[Quantification of tricuspid insufficiency--comparison of Doppler echocardiography and radionuclide ventriculography].

1992 
: In 40 patients (pts) (ages 34-83 years) the severity of tricuspid regurgitation (TR) was graded by pulsed Doppler echocardiographic determination of regurgitant jet extension. Mild TR was assessed in seven pts (group I), mode-rate TR in 20 pts (group II), and severe TR in 13 pts (group III). The enddiastolic diameter of the left ventricle as measured by M-mode-echocardiography was 55 +/- 16 mm in group I, 48 +/- 6 mm in group II, and 50 +/- 10 mm in group III. The regurgitant index (RI), i.e., the ratio of left-to-right-ventricular stroke counts (normal range 0.89-1.97) and the time-activity curve over the liver area were measured by equilibrium radionuclide ventriculography (RNV).
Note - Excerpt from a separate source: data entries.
(* ===== verification/OutboxWorker.v ===== *)
(** * The outbox relay worker

    [OutboxWorker.v] models infra/events/outbox/worker.go: one poll cycle, the polling loop's
    backoff, and the system of any number of workers, inserting clients and cleanups that
    share the tables, in which a worker may crash between any two of its calls. *)

From stdpp Require Import functions.
From S2P Require Import Prelude Errors Event Db Outbox.

(** ** The publisher and its circuit breaker

    The breaker (gobreaker) either rejects a request without running it or runs it once and
    returns its result. *)
Class CircuitBreaker (C : Type) := {
  Execute : ∀ {S : Type}, (S → option error * S) → C * S → option error * (C * S);
  Execute_spec : ∀ {S : Type} (f : S → option error * S) c s,
    (∃ err c', Execute f (c, s) = (Some err, (c', s)))
    ∨ (∃ c', Execute f (c, s) = ((f s).1, (c', (f s).2)))
}.

(** The adapter [envelopeEvent]. *)
Definition envelopeEvent (entry : OutboxEntry) : baseEvent string :=
  {| EventID := e_ID entry; EventType := e_EventType entry; AggregateID := e_AggregateID entry;
     EvAggregateType := e_AggregateType entry; OccurredAt := e_CreatedAt entry;
     SchemaVersion := 1; Payload := Some (e_Payload entry); GetMetadata := e_Metadata entry |}.

Record Worker := {
  w_dlq : bool;            (** a [dlqStore] is configured *)
  w_cb : bool;             (** a circuit breaker is configured *)
  w_notify : bool;         (** a wake channel is configured *)
  pollInterval : Z;
  pollTimeout : Z;
  batchSize : Z;
  maxRetries : Z;
  retention : Z
}.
The RI differed significantly between group I (1.6 +/- 0.5), II (1.0 +/- 0.3), and III (0.8 +/- 0.3) (p less than 0.01). An RI-value below 0.89 as an index of right-ventricular volume overload was found in 14% (group I), 45%, (group II) and 77% (group III). The time-activity curve over the liver area, as graded by count variation in phase with the right atrium from 1 (no count variation) to 4 (typical count variation) showed all grades in groups I and II, but only grade 2 to 4 in group III. The RI resp. the time-activity curve over the liver is a sensitive parameter for the detection of moderate to severe TR. If TR is ascertained, severe regurgitation can be differentiated from mild regurgitation by RNV-derived RI as an index of right-ventricular volume overload.